Collected data entries:
====================

(* ===== verification/Sync.v ===== *)
(** * The synchronizer ([bft/sync/mod.rs], [bft/sync/replica_sync/mod.rs])

    The view change protocol: STOP messages from a quorum make a replica give up its
    view, STOP-DATA messages tell the next leader what the others
    have decided and prepared, and the leader's SYNC message starts the new
    view.  The synchronizer drives the window of instances and the log, so its
    message handler works on the three of them. *)
From S2P Require Import Prelude Atlas Errors View Messages Decisions Deciding Log Network.
From S2P Require Import SyncAccessory Accessory Decision Consensus.

(** ** The environment *)

(** What [validate_signature] asks the network layer: whether the header
    parses as a wire message, whether the key of the sender is known, and whether the
    signature is valid under it. *)
Class Signatures {A : Atlas} := {
  wire_parses : Header -> bool;
  knows_key : NodeId -> bool;
  signature_valid : Header -> bool;
}.

(** The answers of the request pre-processor. *)
Record PreProcessor {A : Atlas} := mkPreProcessor {
  collect_pending_rqs : ExternalError + list (StoredMessage RQ);
  process_stopped_requests : list (StoredMessage RQ) -> ExternalError + unit;
  clone_pending_rqs : list ClientRqInfo -> ExternalError + list (StoredMessage RQ);
}.

(** A timeout of the timeout layer: the client request it is about, if it
    is about one, and how often it fired. *)
Record ModTimeout := mkModTimeout {
  extra_info : option ClientRqInfo;
  timeout_count : nat;
}.

(** ** The predicates on STOP-DATA messages *)

Inductive Sound := Unbound (b : bool) | Bound (d : Digest).

Definition sound_test (s : Sound) : bool := match s with Unbound ok => ok | Bound _ => true end.
Definition sound_value (s : Sound) : option Digest := match s with Bound d => Some d | _ => None end.

Section predicates.
Context {A : Atlas} {IO : IterationOrder} {SG : Signatures}.

Definition validate_signature (stored : Shareable) : bool :=
  wire_parses stored.(header) && knows_key (hdr_from stored.(header)) && signature_valid stored.(header).

Definition collects_t : Type := list (option CollectData).

Definition quorum_prepares_of (c : CollectData) : option ViewDecisionPair :=
  (cd_incomplete_proof c).(quorum_prepares).

Definition is_unbound (maybe_collect : option CollectData) : bool :=
  match maybe_collect with
  | Some collect =>
      match quorum_prepares_of collect with
      | Some p => bool_decide (p.(vdp_view) = ZERO)
      | None => true
      end
  | None => true
  end.

Definition unbound (curr_view : ViewInfo.t) (normalized_collects : collects_t) : bool :=
  if decide (length normalized_collects < ViewInfo.quorum curr_view) then false
  else bool_decide (ViewInfo.quorum curr_view <=
                    length (filter (fun c => is_unbound c = true) normalized_collects)).

(** Whether a collect reports [value] as prepared at [ts], or anything before [ts]. *)
Definition reports (ts : SeqNo) (value : Digest) (c : CollectData) : bool :=
  match quorum_prepares_of c with
  | Some p => bool_decide (p.(vdp_view) = ts) && bool_decide (p.(vdp_digest) = value)
  | None => false
  end.
Definition not_above (ts : SeqNo) (value : Digest) (c : CollectData) : bool :=
  match quorum_prepares_of c with
  | Some p =>
      match sn_cmp p.(vdp_view) ts with
      | Lt => true
      | Eq => bool_decide (p.(vdp_digest) = value)
      | Gt => false
      end
  | None => false
  end.

Definition quorum_highest (curr_view : ViewInfo.t) (ts : SeqNo) (value : Digest)
    (normalized_collects : collects_t) : bool :=
  let collects := omap id normalized_collects in
  existsb (reports ts value) collects &&
  bool_decide (ViewInfo.quorum curr_view <= length (filter (fun c => not_above ts value c = true) collects)).

Definition supporting (ts : SeqNo) (value : Digest) (c : CollectData) : nat :=
  length (filter (fun p => sn_geb p.(vdp_view) ts = true /\ p.(vdp_digest) = value)
            (cd_incomplete_proof c).(write_set)).

Definition certified_value (curr_view : ViewInfo.t) (ts : SeqNo) (value : Digest)
    (normalized_collects : collects_t) : bool :=
  bool_decide (ViewInfo.f curr_view < sum_list (supporting ts value <$> omap id normalized_collects)).

Definition binds (curr_view : ViewInfo.t) (ts : SeqNo) (value : Digest)
    (normalized_collects : collects_t) : bool :=
  if decide (length normalized_collects < ViewInfo.quorum curr_view) then false
  else quorum_highest curr_view ts value normalized_collects &&
       certified_value curr_view ts value normalized_collects.

(** The time stamps and values one collect contributes. *)
Definition timestamps_of (maybe_collect : option CollectData) : list SeqNo :=
  match maybe_collect with
  | Some c => default ZERO (vdp_view <$> quorum_prepares_of c) ::
              (vdp_view <$> (cd_incomplete_proof c).(write_set))
  | None => [ZERO]
  end.
Definition values_of (maybe_collect : option CollectData) : list (list byte) :=
  match maybe_collect with
  | Some c => vdp_digest <$> (cd_incomplete_proof c).(write_set)
  | None => []
  end.

(** The nested loops return the first pair that binds. *)
Definition sound (curr_view : ViewInfo.t) (normalized_collects : collects_t) : Sound :=
  let seq_numbers := in_some_order (remove_dups (normalized_collects ≫= timestamps_of)) in
  let values := in_some_order (remove_dups (normalized_collects ≫= values_of)) in
  match list_find (fun p => binds curr_view p.1 p.2 normalized_collects = true)
          (seq_no ← seq_numbers; value ← values; [(seq_no, value)]) with
  | Some (_, (_, value)) => Bound value
  | None => Unbound (unbound curr_view normalized_collects)
  end.

(** *** Collects *)

Definition collect_of (stored : Shareable) : Result (option CollectData) :=
  vc ← view_change stored.(message);
  Ok (match vc_kind vc with StopData collects => Some collects | _ => None end).

Fixpoint collect_data (collects : list Shareable) : Result (list CollectData) :=
  match collects with
  | [] => Ok []
  | m :: collects =>
      c ← collect_of m;
      rest ← collect_data collects;
      Ok (match c with Some c => c :: rest | None => rest end)
  end.

Definition normalized_collects (in_exec : SeqNo) (collects : list CollectData) : collects_t :=
  (fun c => if decide ((cd_incomplete_proof c).(Messages.in_exec) = in_exec) then Some c else None) <$> collects.

Definition signed_collects (collects : list Shareable) : list Shareable :=
  filter (fun m => validate_signature m = true) collects.

(** *** The highest proof *)

(** [filter(has_proposed_digest(digest)).filter(validate_signature).count()]; a
    message that is not a consensus message panics. *)
Fixpoint count_votes (digest : Digest) (votes : list Shareable) : Result nat :=
  match votes with
  | [] => Ok 0
  | m :: votes =>
      c ← consensus m.(message);
      rest ← count_votes digest votes;
      Ok (if default false (has_proposed_digest c digest) && validate_signature m then S rest else rest)
  end.

Definition proof_valid (view : ViewInfo.t) (proof : DecProof) : Result bool :=
  let digest := (DecProof.metadata proof).(pm_batch_digest) in
  commits ← count_votes digest (DecProof.commits proof);
  prepares ← count_votes digest (DecProof.prepares proof);
  Ok (bool_decide (ViewInfo.quorum view <= commits) && bool_decide (ViewInfo.quorum view <= prepares)).

Fixpoint valid_proofs (view : ViewInfo.t) (proofs : list DecProof) : Result (list DecProof) :=
  match proofs with
  | [] => Ok []
  | p :: proofs =>
      ok ← proof_valid view p;
      rest ← valid_proofs view proofs;
      Ok (if ok : bool then p :: rest else rest)
  end.

(** [max_by_key]: the last of the greatest elements. *)
Definition max_by_seq (best : option DecProof) (p : DecProof) : option DecProof :=
  match best with
  | Some b => if sn_gtb (DecProof.sequence_number b) (DecProof.sequence_number p) then Some b else Some p
  | None => Some p
  end.

Definition highest_proof (view : ViewInfo.t) (collects : list Shareable) : Result (option DecProof) :=
  data ← collect_data collects;
  proofs ← valid_proofs view (omap cd_last_proof data);
  Ok (foldl max_by_seq None proofs).
End predicates.

(** ** [TboQueue]: view change messages that arrive out of context *)

Module SyncTbo.
Section tbo.
Context {A : Atlas}.

Record t := mk {
  view : ViewInfo.t;
  next_view : option ViewInfo.t;
  previous_view : option ViewInfo.t;
  get_queue : bool;
  stop : list (list Shareable);
  stop_data : list (list Shareable);
  sync : list (list Shareable);
}.

Definition new (view : ViewInfo.t) : t := mk view None None false [] [] [].

Definition set_next_view x q := mk q.(view) x q.(previous_view) q.(get_queue) q.(stop) q.(stop_data) q.(sync).
Definition set_get_queue x q := mk q.(view) q.(next_view) q.(previous_view) x q.(stop) q.(stop_data) q.(sync).
Definition set_stop x q := mk q.(view) q.(next_view) q.(previous_view) q.(get_queue) x q.(stop_data) q.(sync).
Definition set_stop_data x q := mk q.(view) q.(next_view) q.(previous_view) q.(get_queue) q.(stop) x q.(sync).
Definition set_sync x q := mk q.(view) q.(next_view) q.(previous_view) q.(get_queue) q.(stop) q.(stop_data) x.

Definition install_next_view (view : ViewInfo.t) (q : t) : t := set_next_view (Some view) q.

Definition next_instance_queue (q : t) : t :=
  mk q.(view) q.(next_view) q.(previous_view) q.(get_queue) (tbo_advance_message_queue q.(stop))
    (tbo_advance_message_queue q.(stop_data)) (tbo_advance_message_queue q.(sync)).

Definition install_view {W} (v : ViewInfo.t) : M t W Error bool :=
  self ← get;
  match sn_index (ViewInfo.sequence_number v) (ViewInfo.sequence_number self.(view)) with
  | inr 0 => ret false
  | inr i =>
      modify (fun q => Nat.iter i next_instance_queue
                         (mk v q.(next_view) (Some q.(view)) q.(get_queue) q.(stop) q.(stop_data) q.(sync)));;
      ret true
  | inl _ => panic
  end.

Definition advance {W} : M t W Error bool :=
  self ← get;
  match self.(next_view) with
  | Some v => modify (set_next_view None);; install_view v
  | None => ret false
  end.

Definition signal (q : t) : t := set_get_queue true q.

Definition next_seq (q : t) : SeqNo := sn_next (ViewInfo.sequence_number q.(view)).

Definition queue_stop (m : Shareable) (q : t) : t :=
  set_stop (tbo_queue_message (next_seq q) q.(stop) (msg_sequence_number m.(message), m)) q.
Definition queue_stop_data (m : Shareable) (q : t) : t :=
  set_stop_data (tbo_queue_message (next_seq q) q.(stop_data) (msg_sequence_number m.(message), m)) q.
Definition queue_sync (m : Shareable) (q : t) : t :=
  set_sync (tbo_queue_message (next_seq q) q.(sync) (msg_sequence_number m.(message), m)) q.

Definition queue {W} (m : Shareable) : M t W Error unit :=
  vc ← lift (view_change m.(message));
  modify (match vc_kind vc with
          | Stop _ | StopQuorumJoin _ => queue_stop m
          | StopData _ => queue_stop_data m
          | Sync _ => queue_sync m
          end).
(* ===== verification/Collects.v ===== *)
(** * What a view change concludes from the STOP-DATA messages

    The predicates [sound], [binds], [highest_proof] of [bft/sync/mod.rs]: when a value
    is bound, that the outcome does not depend on the iteration order of hash sets, which proof is the
    highest one, and what they trust of the messages. *)
From S2P Require Import Prelude Atlas Errors View Messages Decisions Deciding Log Network.
From S2P Require Import SyncAccessory Accessory Decision Consensus ConsensusFacts Sync.

Module SyncPredicates.
Section predicates.
Context {A : Atlas} {L : AtlasLaws}.

(** The time stamps a collect reports are close to [b]. *)
Definition near_collect (b : SeqNo) (c : CollectData) : Prop :=
  forall p, quorum_prepares_of c = Some p -> near b p.(vdp_view).

(** ** What binding means *)

(** A quorum of the collects reports nothing above [value] at [ts], one reports exactly it, and
    more than [f] votes for it were stored at [ts] or later. *)
Record bound_by (v : ViewInfo.t) (ts : SeqNo) (value : Digest) (cs : collects_t) : Prop := {
  bb_reported : exists c, Some c ∈ cs /\ reports ts value c = true;
  bb_highest : ViewInfo.quorum v <= length (filter (fun c => not_above ts value c = true) (omap id cs));
  bb_certified : ViewInfo.f v < sum_list (supporting ts value <$> omap id cs);
}.

Lemma binds_spec v ts value cs : binds v ts value cs = true <-> bound_by v ts value cs.
Proof.
  unfold binds, quorum_highest, certified_value. split.
  - destruct (decide (length cs < ViewInfo.quorum v)); [done|].
    rewrite !andb_true_iff, !bool_decide_eq_true, existsb_exists.
    intros [[(c & Hin & Hr) Hh] Hc]. split; [|done..]. exists c. split; [|done].
    apply list_elem_of_In, list_elem_of_omap in Hin as (o & Ho & Hx). cbn in Hx. by subst.
  - intros [(c & Hin & Hr) Hh Hc].
    assert (length (filter (fun c => not_above ts value c = true) (omap id cs)) <= length cs).
    { etrans; [apply length_filter|apply omap_id_length]. }
    rewrite decide_False by lia. rewrite !andb_true_iff, !bool_decide_eq_true, existsb_exists.
    split_and!; [|done..]. exists c. split; [|done]. apply list_elem_of_In, list_elem_of_omap.
    by exists (Some c).
Qed.

(** Among exactly a quorum of collects all report at most the bound value. *)
Lemma bound_all v ts value cs c :
  length cs = ViewInfo.quorum v -> bound_by v ts value cs -> Some c ∈ cs -> not_above ts value c = true.
Proof.
  intros Hlen [_ Hh _] Hin. destruct (not_above ts value c) eqn:E; [done|]. exfalso.
  assert (c ∈ omap id cs) as Hc by (apply list_elem_of_omap; by exists (Some c)).
  assert (length (filter (fun c => not_above ts value c = true) (omap id cs)) < length (omap id cs))
    by (eapply length_filter_lt; [exact Hc|by rewrite E]).
  pose proof (omap_id_length cs). lia.
Qed.
Lemma move_to_next_view_run me pp nv cv w st w' eff :
  move_to_next_view me pp nv cv w = mkRun (Ok st) w' eff ->
  exists sp leader, ViewInfo.leader nv = Ok leader /\
    w' = set_sync (set_phase (if decide (leader = me) then StoppingData 0 else Syncing)
                     (set_stopped sp (install_next_view nv w.(w_sync)))) w /\
    match w.(w_sync).(accessory) with
    | ReplicaRole => sp = ∅ /\ exists msg, stop_data_for cv nv w msg /\ sent eff = [(leader, msg)]
    | FollowerRole => sp = w.(w_sync).(stopped) /\ eff = []
    end.
Proof.
  unfold move_to_next_view, modify_sync, on_sync. intros H. inv_run H. cbn in Hr0.
  destruct (accessory (w_sync w)).
  - apply handle_stopping_quorum_run in Hr0 as (-> & nv' & leader & msg & Hnv & Hl & Hsd & Hsent).
    cbn in Hnv. injection Hnv as <-. exists ∅, leader. split_and!; [done| |done|].
    + cbn. rewrite Hr in Hl. by injection Hl as ->.
    + exists msg. rewrite !sent_app. cbn. by rewrite app_nil_r.
  - inv_run Hr0. exists (stopped (w_sync w)), a. split_and!; [done| |done|done].
    cbn. by destruct w as [[]].
Qed.

Lemma begin_view_change_stopping s i st s' eff :
  s.(phase) = Stopping i -> begin_view_change None s = mkRun (Ok st) s' eff ->
  s' = set_phase (Stopping2 (i + 1)) s.
Proof.
  intros Hph H. unfold begin_view_change in H. inv_run H. rewrite Hph in Hr0. inv_run Hr0.
  unfold handle_begin_view_change in *. destruct (accessory s); inv_run Hr1; done.
Qed.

====================

Task statement: From the records above, quote only the lines running from the line with "unfold binds, quorum_highest, certified_value." to the line with "<= length cs).", both lines included.

Answer area:
  unfold binds, quorum_highest, certified_value. split.
  - destruct (decide (length cs < ViewInfo.quorum v)); [done|].
    rewrite !andb_true_iff, !bool_decide_eq_true, existsb_exists.
    intros [[(c & Hin & Hr) Hh] Hc]. split; [|done..]. exists c. split; [|done].
    apply list_elem_of_In, list_elem_of_omap in Hin as (o & Ho & Hx). cbn in Hx. by subst.
  - intros [(c & Hin & Hr) Hh Hc].
    assert (length (filter (fun c => not_above ts value c = true) (omap id cs)) <= length cs).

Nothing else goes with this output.